** SOURCE DATA follows **
(** C5. The like route as a toggle.  No database the server can reach
    holds two likes of one pair (user, comment), and the route keeps it
    so.  If the user has a like on the comment, it is removed and
    [null] is sent back, whatever document the route names.  If the
    user has none and the route names an existing document, one is
    created, stored and sent back.  If the user has none and the route
    names no document, the handler throws a [TypeError] at
    [document.author] and nothing is stored.  [Like.get] afterwards
    finds exactly what is stored for the pair, and the likes of other
    pairs are not touched.  On a route that names an existing document
    two toggles in a row bring the pair back to where it was; on a
    route that names none they leave the pair without a like. *)
Theorem likeComment_toggle :
  (∀ s, reachable s → likesUnique s) ∧
  (∀ (u : user) id idComment s,
     likesUnique s →
     let s1 := (likeComment (Some u) id idComment s).2 in
     let s2 := (likeComment (Some u) id idComment s1).2 in
     likesUnique s1 ∧
     (liked s (user_id u) idComment →
        (likeComment (Some u) id idComment s).1 = Returns None ∧
        ¬ liked s1 (user_id u) idComment) ∧
     (¬ liked s (user_id u) idComment → is_Some (documents s !! id) →
        ∃ l, (likeComment (Some u) id idComment s).1 = Returns (Some l) ∧
             data l = Like_ (user_id u) idComment ∧
             likes s !! _id l = None ∧
             likes s1 !! _id l = Some (data l) ∧
             liked s1 (user_id u) idComment) ∧
     (¬ liked s (user_id u) idComment → documents s !! id = None →
        likeComment (Some u) id idComment s = (Throws TypeError, s)) ∧
     (∀ l, Like.get (user_id u) idComment s1 = (Returns (Some l), s1)
           ↔ likes s1 !! _id l = Some (data l) ∧ data l = Like_ (user_id u) idComment) ∧
     (Like.get (user_id u) idComment s1 = (Returns None, s1)
           ↔ ¬ liked s1 (user_id u) idComment) ∧
     (is_Some (documents s !! id) →
        liked s2 (user_id u) idComment ↔ liked s (user_id u) idComment) ∧
     (documents s !! id = None → ¬ liked s2 (user_id u) idComment) ∧
     (∀ u' c', (u', c') ≠ (user_id u, idComment) → liked s1 u' c' ↔ liked s u' c')).
Proof.
  split; [exact reachable_likesUnique|].
  intros u id idComment s Huniq s1 s2.
  assert (Huniq1 : likesUnique s1) by (by apply likeComment_likesUnique).
  assert (Hget1 : Like.get (user_id u) idComment s1 = (Returns None, s1)
                  ↔ ¬ liked s1 (user_id u) idComment).
  { destruct (Like_get_cases s1 (user_id u) idComment) as [(i & Hget & Hi) | [Hget Hnot]];
      rewrite Hget; [|done].
    split; [done|]. intros Hnot. destruct Hnot. by exists i. }
  split; [done|].
  destruct (liked_dec s (user_id u) idComment) as [Hliked | Hnot].
  - (* the user has a like on the comment *)
    destruct (likeComment_untoggle u id idComment s Huniq Hliked)
      as (Hnull & Hgone & Hdocs & Hframe).
    fold s1 in Hgone, Hdocs, Hframe.
    split; [done|]. split; [done|]. split; [done|].
    split; [intros l; by apply Like_get_exact|]. split; [done|].
    split; [|split; [|done]].
    + intros [d Hd]. rewrite <- Hdocs in Hd.
      destruct (likeComment_toggle_once u id idComment s1 d Hd Huniq1)
        as (_ & _ & Hcreate & _).
      by destruct (Hcreate Hgone) as (l & _ & _ & _ & _ & Hliked2).
    + intros Hd. rewrite <- Hdocs in Hd. subst s2.
      by rewrite (likeComment_no_document u id idComment s1 Hgone Hd).
  - (* the user has no like on the comment *)
    split; [done|].
    destruct (documents s !! id) as [d|] eqn:Hd.
    + destruct (likeComment_toggle_once u id idComment s d Hd Huniq)
        as (_ & _ & Hcreate & _ & Hframe).
      fold s1 in Hcreate, Hframe.
      destruct (Hcreate Hnot) as (l & Hl & Hdata & Hfresh & Hstored & Hliked1).
      destruct (likeComment_untoggle u id idComment s1 Huniq1 Hliked1) as (_ & Hgone2 & _).
      fold s2 in Hgone2.
      split; [intros _ _; by exists l|]. split; [done|].
      split; [intros l'; by apply Like_get_exact|]. split; [done|].
      split; [done|]. split; [done|]. done.
    + pose proof (likeComment_no_document u id idComment s Hnot Hd) as Hrun.
      assert (Hs1 : s1 = s) by (subst s1; by rewrite Hrun).
      assert (Hs2 : s2 = s) by (subst s2; rewrite Hs1; by rewrite Hrun).
      split; [by intros _ [d' ?]|]. split; [done|].
      split; [intros l'; by apply Like_get_exact|]. split; [done|].
      split; [by intros [d' ?]|].
      split; [intros _; by rewrite Hs2|].
      intros u' c' _. by rewrite Hs1.
Qed.

Lemma likeComment_toggle_witness :
  ((likeComment (Some bob) 0 0 likedStore).1 = Returns None ∧
   ¬ liked (likeComment (Some bob) 0 0 likedStore).2 2 0) ∧
  (liked (likeComment (Some bob) 0 0 (likeComment (Some bob) 0 0 likedStore).2).2 2 0
   ↔ liked likedStore 2 0) ∧
  ((likeComment (Some bob) 9 0 likedStore).1 = Returns None ∧
   ¬ liked (likeComment (Some bob) 9 0 likedStore).2 2 0) ∧
  likeComment (Some bob) 9 0 draftStore = (Throws TypeError, draftStore) ∧
  ¬ liked (likeComment (Some bob) 9 0 (likeComment (Some bob) 9 0 likedStore).2).2 2 0.
Proof.
  destruct likeComment_toggle as [Hreach Htoggle].
  pose proof (Htoggle bob 0%nat 0%nat likedStore (Hreach likedStore reachable_likedStore))
    as (_ & Hremove & _ & _ & _ & _ & Htwice & _).
  pose proof (Htoggle bob 9%nat 0%nat likedStore (Hreach likedStore reachable_likedStore))
    as (_ & Hremove' & _ & _ & _ & _ & _ & Hlost & _).
  pose proof (Htoggle bob 9%nat 0%nat draftStore (Hreach draftStore reachable_draftStore))
    as (_ & _ & _ & Hthrows & _).
  split; [apply Hremove; by exists 0%nat|].
  split; [apply Htwice; by eexists|].
  split; [apply Hremove'; by exists 0%nat|].
  split; [|by apply Hlost].
  apply Hthrows; [|reflexivity].
  apply not_liked_draftStore.
Defined.

(** * Further properties of the routes *)

(** ** Refused updates and creations *)

(** X1. PUT /documents/:id on an id that names no document fails with
    [ErrNotFound], whoever asks; on a document of somebody else it
    fails with [ErrForbidden].  In both cases nothing is written: the
    decorations the request may carry are not applied. *)
Theorem putDocument_refused session id body s :
  (documents s !! id = None →
     putDocument session id body s = (Throws ErrNotFound, s)) ∧
  (∀ (u : user) d, session = Some u → documents s !! id = Some d →
     user_id u ≠ doc_author d →
     putDocument session id body s = (Throws ErrForbidden, s)).
Proof.
  split.
  - intros Hd. unfold putDocument, Document.get. exec. by rewrite Hd.
  - intros u d -> Hd Hother. unfold putDocument, Document.get, equals. exec.
    rewrite Hd. exec. by rewrite bool_decide_eq_false_2.
Qed.

Lemma putDocument_refused_witness :
  putDocument None 9 (PutBody (Some true) None None None None) draftStore
    = (Throws ErrNotFound, draftStore) ∧
  putDocument (Some carol) 0
      (PutBody (Some true) None (Some [(0%nat, Decoration "1:4")]) None None) draftStore
    = (Throws ErrForbidden, draftStore).
Proof.
  split.
  - by apply (proj1 (putDocument_refused None 9%nat _ draftStore)).
  - by apply (proj2 (putDocument_refused (Some carol) 0%nat _ draftStore)
                carol (Document_ 1 7 false None 0 1)).
Defined.

(** X2. POST /documents by a user who is below the creation limit, with
    a [customForm] slug that no form carries, fails with
    [ErrBadRequest] and creates nothing. *)
Theorem postDocument_unknown_form (u : user) body s :
  Z.of_nat (size (documentsOf s (user_id u)))
    < documentCreationLimit (accountable (permissions (theCommunity s))) →
  (∀ i form, customForms s !! i = Some form → cf_slug form ≠ post_customForm body) →
  postDocument (Some u) body s = (Throws ErrBadRequest, s).
Proof.
  intros Hbelow Hnone.
  unfold postDocument, Community.get, Document.countAuthorDocuments, CustomForm.getBySlug.
  exec. unfold documentsOf in Hbelow. rewrite bool_decide_eq_false_2 by lia.
  destruct (list_find _ _) as [[n [i form]]|] eqn:Hfind; [|done].
  apply list_find_Some in Hfind as (Hn & Hslug & _).
  apply list_elem_of_lookup_2, elem_of_map_to_list in Hn.
  by destruct (Hnone i form Hn).
Qed.

Lemma postDocument_unknown_form_witness :
  postDocument (Some bob) (PostBody "petition" openContent) draftStore
    = (Throws ErrBadRequest, draftStore).
Proof.
  apply postDocument_unknown_form; [by vm_compute|].
  intros i form.
  change (customForms draftStore) with ({[ 7%nat := projectForm ]} : gmap nat customForm).
  rewrite lookup_singleton_Some. by intros [_ <-].
Defined.

(** X3. POST /documents by a user below the creation limit, with a slug
    some form carries, stores a draft of that user whose [customForm]
    is a form with that slug and whose current version is version 1
    with the content sent.  The notifier is asked to schedule the
    closing of the new document in every case, with whatever
    [closingDate] the content has, an absent one included.  Comments
    and likes are not touched. *)
Theorem postDocument_created (u : user) body s i form :
  Z.of_nat (size (documentsOf s (user_id u)))
    < documentCreationLimit (accountable (permissions (theCommunity s))) →
  customForms s !! i = Some form →
  cf_slug form = post_customForm body →
  ∃ newDocument s',
    postDocument (Some u) body s = (Returns newDocument, s') ∧
    documents s !! _id newDocument = None ∧
    documents s' = <[_id newDocument := data newDocument]> (documents s) ∧
    doc_author (data newDocument) = user_id u ∧
    doc_published (data newDocument) = false ∧
    doc_commentsCount (data newDocument) = 0%nat ∧
    (∃ form', customForms s !! doc_customForm (data newDocument) = Some form' ∧
              cf_slug form' = post_customForm body) ∧
    versions s !! doc_currentVersion (data newDocument) = None ∧
    versions s' = <[doc_currentVersion (data newDocument) :=
                      DocumentVersion_ (_id newDocument) 1 (Some (post_content body)) []]>
                    (versions s) ∧
    outbox s' = SetDocumentCloses (_id newDocument) (closingDate (post_content body))
                  :: outbox s ∧
    comments s' = comments s ∧ likes s' = likes s.
Proof.
  intros Hbelow Hform Hslug.
  destruct (CustomForm_getBySlug_Some s i form Hform) as (r & Hget & Hr).
  rewrite Hslug in Hget.
  assert (Hr' : cf_slug (data r) = post_customForm body).
  { revert Hget. unfold CustomForm.getBySlug, gets.
    destruct (list_find _ _) as [[n [j f]]|] eqn:Hfind; [|done].
    apply list_find_Some in Hfind as (_ & Hf & _). by intros [= <-]. }
  unfold postDocument, Community.get, Document.countAuthorDocuments.
  exec. unfold documentsOf in Hbelow. rewrite bool_decide_eq_false_2 by lia.
  change (CustomForm.getBySlug (post_customForm body) s) with
    (let (o, s') := CustomForm.getBySlug (post_customForm body) s in (o, s')) at 1.
  unfold Document.create, notifier.setDocumentClosesNotification.
  rewrite Hget. exec.
  eexists _, _. split; [reflexivity|]. cbn.
  split; [apply freshId_None|]. split; [done|]. split; [done|]. split; [done|].
  split; [done|]. split; [by exists (data r)|].
  split; [apply freshId_None|]. done.
Qed.

Lemma postDocument_created_witness :
  ∃ newDocument s',
    postDocument (Some bob) (PostBody "project" openContent) draftStore
      = (Returns newDocument, s') ∧
    outbox s' = SetDocumentCloses (_id newDocument) JsUndefined :: outbox draftStore.
Proof.
  destruct (postDocument_created bob (PostBody "project" openContent) draftStore
              7%nat projectForm)
    as (newDocument & s' & Hrun & _ & _ & _ & _ & _ & _ & _ & _ & Hout & _);
    [by vm_compute | reflexivity | reflexivity |].
  by exists newDocument, s'.
Defined.

(** ** Creating comments *)

(** The comment route on an existing document whose form, current
    version and content resolve. *)
Lemma createComment_cases now (u : user) id body s d form v c :
  documents s !! id = Some d →
  customForms s !! doc_customForm d = Some form →
  versions s !! doc_currentVersion d = Some v →
  ver_content v = Some c →
  let newComment :=
    Comment_ (user_id u) id (doc_currentVersion d) (req_field body) (req_content body)
             (req_decoration body) false None in
  createComment now (Some u) id body s =
    if notFound (allowComments (cf_fields form)) (req_field body)
    then (Throws ErrInvalidParam, s)
    else if truthy (closingDate c) && date_lt (newDate (closingDate c)) (Some now)
    then (Throws ErrClosed, s)
    else (Returns (Row (freshId (comments s)) newComment),
          set_documents (alter Document.incrementComments id)
            (set_comments <[freshId (comments s) := newComment]> s)).
Proof.
  intros Hd Hf Hv Hc newComment.
  unfold createComment, currentClosingDate, Document.get, CustomForm.get, Comment.create,
    Document.addComment.
  exec. rewrite Hd. exec. rewrite Hf. exec.
  destruct (notFound _ _); [done|].
  rewrite Hv. exec. rewrite Hc. exec.
  destruct (truthy (closingDate c)); [destruct (date_lt _ _)|]; by exec.
Qed.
** End of SOURCE DATA **
▶ **TASK GOAL**:
In the listing above, locate the line containing "(∃ form', customForms" and the line containing "versions s' = <[doc_currentVersion", then transcribe both and every line between them verbatim.

▶ **WRITTEN REPLY**:
    (∃ form', customForms s !! doc_customForm (data newDocument) = Some form' ∧
              cf_slug form' = post_customForm body) ∧
    versions s !! doc_currentVersion (data newDocument) = None ∧
    versions s' = <[doc_currentVersion (data newDocument) :=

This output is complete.